Creating a Repair Guide
Which guides?
The number of possible repair guides will vary substantially depending on the complexity of a device. For example, the iPod Nano 3rd Generation has only four guides for the entire device. In contrast, the MacBook Core Duo has more than 30 repair guides. To come up with a preliminary list of repair guides, try to determine the discrete components that exist within your device. You may be able to find a manufacturer's part list or exploded view, but if not, this may require taking your device apart.
An example list of all components inside an imaginary laptop:
- Battery
- RAM
- Keyboard
- Hard Drive
- Optical Drive
- Heat Sink
- Battery Connector
- Left Speaker
- Right Speaker
- Display Assembly
In choosing from this list, look for components that people want to upgrade, or components that break and need to be replaced. For example, on the above list, the RAM, hard drive, and optical drive are potential upgrades. The battery, keyboard, and display assembly are components that potentially wear out or break. Using this insight, we can narrow the list of components down to a shorter list that includes the most useful guides:
- Battery
- RAM
- Keyboard
- Hard Drive
- Optical Drive
- Display Assembly
Prerequisites
Each guide should be a completely independent step-by-step tutorial. What? That sounds like a lot of duplicated work? You're right. That's why you can build on your existing guides by using prerequisites.

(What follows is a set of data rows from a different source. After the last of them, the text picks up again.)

(** The values of the form fields that the submit listener reads. *)
Record form : Type :=
  { startCity : jsstring; destination : jsstring; startDate : jsstring;
    endDate : jsstring; interests : jsstring; style : jsstring }.

(** The object literal the listener serialises. *)
Definition request_object (f : form) : props :=
  [ (js "startCity", JString (startCity f));
    (js "destination", JString (destination f));
    (js "dates", JString (startDate f ++ js " - " ++ endDate f));
    (js "interests", JString (interests f));
    (js "style", JString (style f)) ].

(** The [fetch] of the listener, as the event the function receives. *)
Definition request_event (number_to_json : jsstring -> jsstring) (f : form)
  : Event :=
  {| httpMethod := js "POST";
     eventBody := Some (JSON_stringify number_to_json
                          (JObject (request_object f))) |}.

(** [response.ok]: a status from 200 to 299. *)
Definition response_ok (r : response) : bool :=
  (200 <=? status r)%nat && (status r <=? 299)%nat.

End Frontend.
Import Frontend.

Module Observations.

(** The calls of a run that are not log writes. *)
Fixpoint without_logs (t : list event) : list event :=
  match t with
  | [] => []
  | AppendLog _ :: t' => without_logs t'
  | e :: t' => e :: without_logs t'
  end.

(** The entries a run appended to the log. *)
Fixpoint logged (t : list event) : list log_entry :=
  match t with
  | [] => []
  | AppendLog e :: t' => e :: logged t'
  | _ :: t' => logged t'
  end.

(** The prompts a run sent to the provider. *)
Fixpoint prompts_sent (t : list event) : list jsstring :=
  match t with
  | [] => []
  | GenerateContent p :: t' => p :: prompts_sent t'
  | _ :: t' => prompts_sent t'
  end.

(** The snippets of text an entry holds. *)
Definition snippets (e : log_entry) : list jsstring :=
  match e with
  | ExtractedParseFailure a b c => [a; b; c]
  | JsonParseError a => [a]
  end.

Prerequisites let you add the steps from existing guides to the beginning of your guide, so that they show up before the steps that you write. For example, in most devices you'll want to remove the battery early in the repair process. Instead of having to include a step explaining how to remove the battery at the beginning of every guide, you can write the battery removal guide once, and then select the battery guide as a prerequisite in future guides. Here's a guide for removing a MacBook battery. The battery removal guide is a prerequisite for the MacBook RAM guide. You can see that the first two steps of the MacBook RAM guide are actually the steps for removing the battery.
Click to enlarge image! Compare it to the MacBook Core Duo guides on our site.
Effective use of prerequisites can be a huge time saver, but there are potential pitfalls. You can only use prerequisites for portions of the disassembly that are sequential. Let's consider our imaginary laptop again. After researching the design of the device, we've concluded that the components can be removed in the following order:
1. Battery
2. RAM
3. Keyboard
4. Hard Drive
4. Optical Drive
4. Display Assembly
Notice that the hard drive, optical drive, and display assembly all share the same number. This means that once you've removed the first three components, you can choose to remove any of the next three. The hard drive is not a prerequisite for the optical drive because you do not have to remove the hard drive to take out the optical drive. This can get tricky to keep track of in your head, so drawing a tree diagram showing the order components are removed from your device may be helpful.
Another thing to watch out for when using prerequisites is to make sure the prerequisite guide remains generic enough to be included in several different guides. For example, a given part can often be both removed and replaced. Removal is getting the part out of the device, while replacement includes swapping it with a new part. After removal, the component might still include attached screws, cables, or brackets. If the guide is used as a prerequisite, the guide should only include the removal of the component.
If you're completely confused now, you're not alone. Perhaps a concrete example will help. On the MacBook, the optical drive guide shows how to remove the drive, along with its attached cable and brackets, from the computer. If you wanted to replace your optical drive, the optical drive replacement guide includes the details for removing the cable and brackets. You wouldn't want to use the optical drive replacement guide as a prerequisite, since there's no need to remove the cable and brackets from the drive unless you're replacing it. Prerequisites simply explain how to remove a component to enable access to other components (e.g. removing the optical drive is a prerequisite to replacing the lower case).
Creating a Guide
Go here to start a new guide. Bookmark it for future reference, as most likely you will be creating more than one guide.
The Intro Page
- Click on the blue text (Such as the word "activity" in in the first field, "Choose an activity") to get an explanation of the field you're filling out. For example, clicking on "activity" will pop up this message on top of the page: "What are you doing? Select the verb that best describes it. If you're not sure, choose 'Installing'."
- Estimate the time under the "time required," and make sure to verify that estimate once you're done with the guide.
- You may or may not know all the tools required to take your device apart when you create the guide. Make sure to check this field once you have the guide completed.